Task objective: The entries are to be output once more, word for word.

== Segment start ==

(** Every entry is parsed from one slot of the directory, and knows which. *)
Lemma parse_entries_inv (P : Fat12Entry -> Prop) count index root pending g fat u :
  (forall raw i p, index <= i < index + Z.of_nat count -> raw = slice (i * 32) ((i + 1) * 32) root -> zlen raw = 32 ->
     P (parse_entry raw i p g fat u)) ->
  Forall P (parse_entries count index root pending g fat u).
Proof.
  revert index pending; induction count as [|count IH]; intros index pending HP; [constructor|].
  assert (Hrest : forall pending, Forall P (parse_entries count (index + 1) root pending g fat u)).
  { intros pending'. apply IH. intros raw i p Hi. apply HP. lia. }
  cbn [parse_entries]. cbv zeta.
  destruct (negb _ || _) eqn:E; [constructor|]. apply orb_false_iff in E as [E _]. apply negb_false_iff, Z.eqb_eq in E.
  destruct (_ =? 15); [apply Hrest|]. destruct (negb _); [apply Hrest|].
  constructor; [|apply Hrest]. apply HP; [lia|done|exact E].
Qed.

Lemma byte_at_slice lo hi b n : 0 <= lo -> Z.of_nat n < hi - lo -> byte_at (slice lo hi b) n = byte_at b (Z.to_nat lo + n).
Proof.
  intros Hlo Hn. unfold slice. rewrite byte_at_take by lia. rewrite <- (take_drop (Z.to_nat lo) b) at 2.
  destruct (decide (Z.to_nat lo <= length b)%nat) as [Hl|Hl].
  - rewrite byte_at_app_r by (rewrite length_take; lia). rewrite length_take. f_equal. lia.
  - rewrite drop_ge, app_nil_r by lia. rewrite !byte_at_beyond; [done|rewrite length_take; lia|cbn; lia].
Qed.

Lemma slot_bytes read_at bad root g i n :
  medium_bytes read_at bad root (root_start g) -> 0 <= i -> zlen (slice (i * 32) ((i + 1) * 32) root) = 32 -> (n < 32)%nat ->
  byte_at (slice (i * 32) ((i + 1) * 32) root) n = slot_byte read_at bad g i (Z.of_nat n).
Proof.
  intros Hm Hi Hl Hn. rewrite byte_at_slice by lia. unfold zlen, slice in Hl. rewrite length_take, length_drop in Hl.
  rewrite Hm by lia. unfold slot_byte. f_equal. lia.
Qed.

== Segment end ==

Expected answer:
(** Every entry is parsed from one slot of the directory, and knows which. *)
Lemma parse_entries_inv (P : Fat12Entry -> Prop) count index root pending g fat u :
  (forall raw i p, index <= i < index + Z.of_nat count -> raw = slice (i * 32) ((i + 1) * 32) root -> zlen raw = 32 ->
     P (parse_entry raw i p g fat u)) ->
  Forall P (parse_entries count index root pending g fat u).
Proof.
  revert index pending; induction count as [|count IH]; intros index pending HP; [constructor|].
  assert (Hrest : forall pending, Forall P (parse_entries count (index + 1) root pending g fat u)).
  { intros pending'. apply IH. intros raw i p Hi. apply HP. lia. }
  cbn [parse_entries]. cbv zeta.
  destruct (negb _ || _) eqn:E; [constructor|]. apply orb_false_iff in E as [E _]. apply negb_false_iff, Z.eqb_eq in E.
  destruct (_ =? 15); [apply Hrest|]. destruct (negb _); [apply Hrest|].
  constructor; [|apply Hrest]. apply HP; [lia|done|exact E].
Qed.

Lemma byte_at_slice lo hi b n : 0 <= lo -> Z.of_nat n < hi - lo -> byte_at (slice lo hi b) n = byte_at b (Z.to_nat lo + n).
Proof.
  intros Hlo Hn. unfold slice. rewrite byte_at_take by lia. rewrite <- (take_drop (Z.to_nat lo) b) at 2.
  destruct (decide (Z.to_nat lo <= length b)%nat) as [Hl|Hl].
  - rewrite byte_at_app_r by (rewrite length_take; lia). rewrite length_take. f_equal. lia.
  - rewrite drop_ge, app_nil_r by lia. rewrite !byte_at_beyond; [done|rewrite length_take; lia|cbn; lia].
Qed.

Lemma slot_bytes read_at bad root g i n :
  medium_bytes read_at bad root (root_start g) -> 0 <= i -> zlen (slice (i * 32) ((i + 1) * 32) root) = 32 -> (n < 32)%nat ->
  byte_at (slice (i * 32) ((i + 1) * 32) root) n = slot_byte read_at bad g i (Z.of_nat n).
Proof.
  intros Hm Hi Hl Hn. rewrite byte_at_slice by lia. unfold zlen, slice in Hl. rewrite length_take, length_drop in Hl.
  rewrite Hm by lia. unfold slot_byte. f_equal. lia.
Qed.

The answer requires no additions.